When Border Force find migrants in amongst a load which is for human consumption they report the matter to the Food Standards Agency as a Food Incident. Remember they only check around 10% of trucks and those that are ‘cleaned’ by French staff, even if food, rarely make it to an FSA report.
Nearly 6,000 trucks a day pass through the channel ports en-route to the UK. Refrigerated vehicles make up around 15% of this flow. However, as the preferred host vehicle they make up more like 30% of the vehicles found with migrants on board.
56,000 migrants in one year would be equivalent to around 10,000 trucks. Roughly 3,000 of these would have been carrying food so it would not be unreasonable to expect an equivalent number of migrant-related food incidents in the recent FSA report. You would be wrong. FSA reported just 300 food incidents in their recent report (https://www.food.gov.uk/sites/default/files/annualreportofincidents2017.pdf).
Oakland International based at Redditch are specialists at assessing loads that may have been contaminated by clandestine incursion. They work with major food brands to protect the food intended for your home. Oakland are one of the only fully accredited companies providing this service and, significantly, they assess loads in full isolation to prevent cross contamination. Last year Oakland handled 250 contaminated loads. It is estimated that 10,000 food loads were infected by stowaways last year.

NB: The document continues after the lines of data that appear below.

Lemma get_written_frame m path path' v :
  diverge path path' = true → get_nested (written m path v) path' = get_nested m path'.
Proof.
  revert m path'. induction path as [|seg [|seg' rest] IH]; intros m path' Hd; [done| |];
    destruct path' as [|seg2 rest2]; try done; simpl in Hd; case_bool_decide as Hs; subst; try done.
  - rewrite written_leaf. destruct rest2; simpl; by rewrite !lookup_insert_ne.
  - rewrite written_cons. destruct rest2 as [|y rest2]; [done|].
    rewrite !get_nested_cons, lookup_insert_eq. simpl as_map. cbv beta iota.
    rewrite (IH _ (y :: rest2) Hd). destruct (as_map (m !! seg2)); [done|]. apply (get_nested_empty (y :: rest2)).
  - rewrite written_cons. destruct rest2; simpl; by rewrite !lookup_insert_ne.
Qed.

(** After a write the path reads back the value, and a path that diverges from it reads
    what it read before. *)
Theorem setNestedValue_spec m path v :
  path ≠ [] →
  get_nested (setNestedValue m path v).1.1 path = Some v ∧
  (∀ path', diverge path path' = true →
     get_nested (setNestedValue m path v).1.1 path' = get_nested m path').
Proof. intros H. split; [by apply get_written|]. intros p Hd. by apply get_written_frame. Qed.

Lemma setNestedValue_spec_witness :
  get_nested (setNestedValue {[ "hub" := JStr "x" ]} ["hub"; "cpu"] (JNum 2)).1.1 ["hub"; "cpu"] = Some (JNum 2).
Proof. apply (setNestedValue_spec {[ "hub" := JStr "x" ]} ["hub"; "cpu"] (JNum 2)). discriminate. Defined.

(** Replacing a non-map node on the way to the leaf is not reported. *)
Theorem setNestedValue_replaced_node_not_reported seg seg' x v :
  setNestedValue {[ seg := JStr x ]} [seg; seg'] v = (<[seg := JObj {[ seg' := v ]}]> {[ seg := JStr x ]}, None, false).
Proof.
  change (setNestedValue ?m [seg; seg'] v) with (set_nested m [seg; seg'] v false).
  rewrite set_nested_cons, lookup_singleton_eq. cbv zeta. simpl as_map. cbv beta iota. simpl default.
  simpl. by rewrite lookup_empty.
Qed.

(** ** Injection *)
Section injection.
Context `{QuantityOps}.

Definition std_path (field : string) : list string :=
  if bool_decide (field = fieldReplicas) then [exalsiusValuesKey; "resources"; fieldReplicas]
  else [exalsiusValuesKey; "resources"; "perReplica"; field].

Lemma entries_names resolved :
  NoDup (injection_entries resolved).*1 ∧
  Forall (λ n, n ∈ [fieldReplicas; resourceCPU; resourceMemory; fieldStorage; fieldGPUCount; fieldGPUVendor; fieldGPUType])
    (injection_entries resolved).*1.
Proof.
  unfold injection_entries, entry. destruct resolved as [r [c m s g v t ns]]. simpl.
  destruct r, c, m, s, g, v, t; split; refine (bool_decide_unpack _ _); vm_compute; exact I.
Qed.

Lemma write_entries_lookup es rn pr :
  NoDup es.*1 →
  let st := foldl write_entry (rn, pr) es in
  (∀ e, e ∈ es → (if bool_decide (e.1 = fieldReplicas) then st.1 else st.2) !! e.1 = Some e.2) ∧
  (∀ k, k ∉ es.*1 → st.1 !! k = rn !! k ∧ st.2 !! k = pr !! k).
Proof.
  revert rn pr. induction es as [|e es IH]; intros rn pr Hnd; [split; [set_solver|done]|].
  apply NoDup_cons in Hnd as [Hn Hnd].
  change (foldl write_entry (rn, pr) (e :: es)) with (foldl write_entry (write_entry (rn, pr) e) es).
  destruct (write_entry (rn, pr) e) as [rn' pr'] eqn:E.
  destruct (IH rn' pr' Hnd) as (I1 & I3). cbv zeta. unfold write_entry in E. split.
  - intros x [->|Hx]%elem_of_cons; [|by apply I1].
    destruct (I3 e.1 Hn) as [J1 J2].
    case_bool_decide as Hr; simplify_eq; rewrite ?J1, ?J2, <- ?Hr; apply lookup_insert_eq.
  - intros k Hk. destruct (I3 k ltac:(set_solver)) as [-> ->].
    case_bool_decide; simplify_eq; split; try done; rewrite lookup_insert_ne; set_solver.
Qed.

Lemma inject_standard_spec values es :
  NoDup es.*1 →
  (∀ e, e ∈ es → get_nested (inject_standard values es) (std_path e.1) = Some e.2) ∧
  (∀ k, k ≠ exalsiusValuesKey → inject_standard values es !! k = values !! k).
Proof.
  intros Hnd. unfold inject_standard.
  set (ex := default ∅ (as_map (values !! exalsiusValuesKey))).
  set (rn := default ∅ (as_map (ex !! "resources"))).
  set (pr := default ∅ (as_map (rn !! "perReplica"))).
  destruct (write_entries_lookup es rn pr Hnd) as (H1 & _).
  destruct (foldl write_entry (rn, pr) es) as [rn' pr']. simpl in H1. split.
  - intros e He. specialize (H1 e He). unfold std_path. case_bool_decide as Hr.
    + rewrite Hr in H1. rewrite !get_nested_cons, lookup_insert_eq. simpl as_map. cbv beta iota.
      rewrite get_nested_cons, lookup_insert_eq. simpl as_map. cbv beta iota. simpl.
      by rewrite lookup_insert_ne.
    + rewrite !get_nested_cons, lookup_insert_eq. simpl as_map. cbv beta iota.
      rewrite get_nested_cons, lookup_insert_eq. simpl as_map. cbv beta iota.
      rewrite get_nested_cons, lookup_insert_eq. simpl as_map. cbv beta iota. done.
  - intros k Hk. by rewrite lookup_insert_ne.
Qed.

There are many ‘back-street’ clean-up options. If migrants are found on board, many of the less scrupulous hauliers can be tempted not to report the matter to the customer, but instead to have the load cleaned-up in some way before attempting final UK delivery. The retailer is blissfully unaware of the situation and has no reason to doubt that the transport movement has not proceeded as intended. Often that delivery is successful. So how safe is the food in your fridge?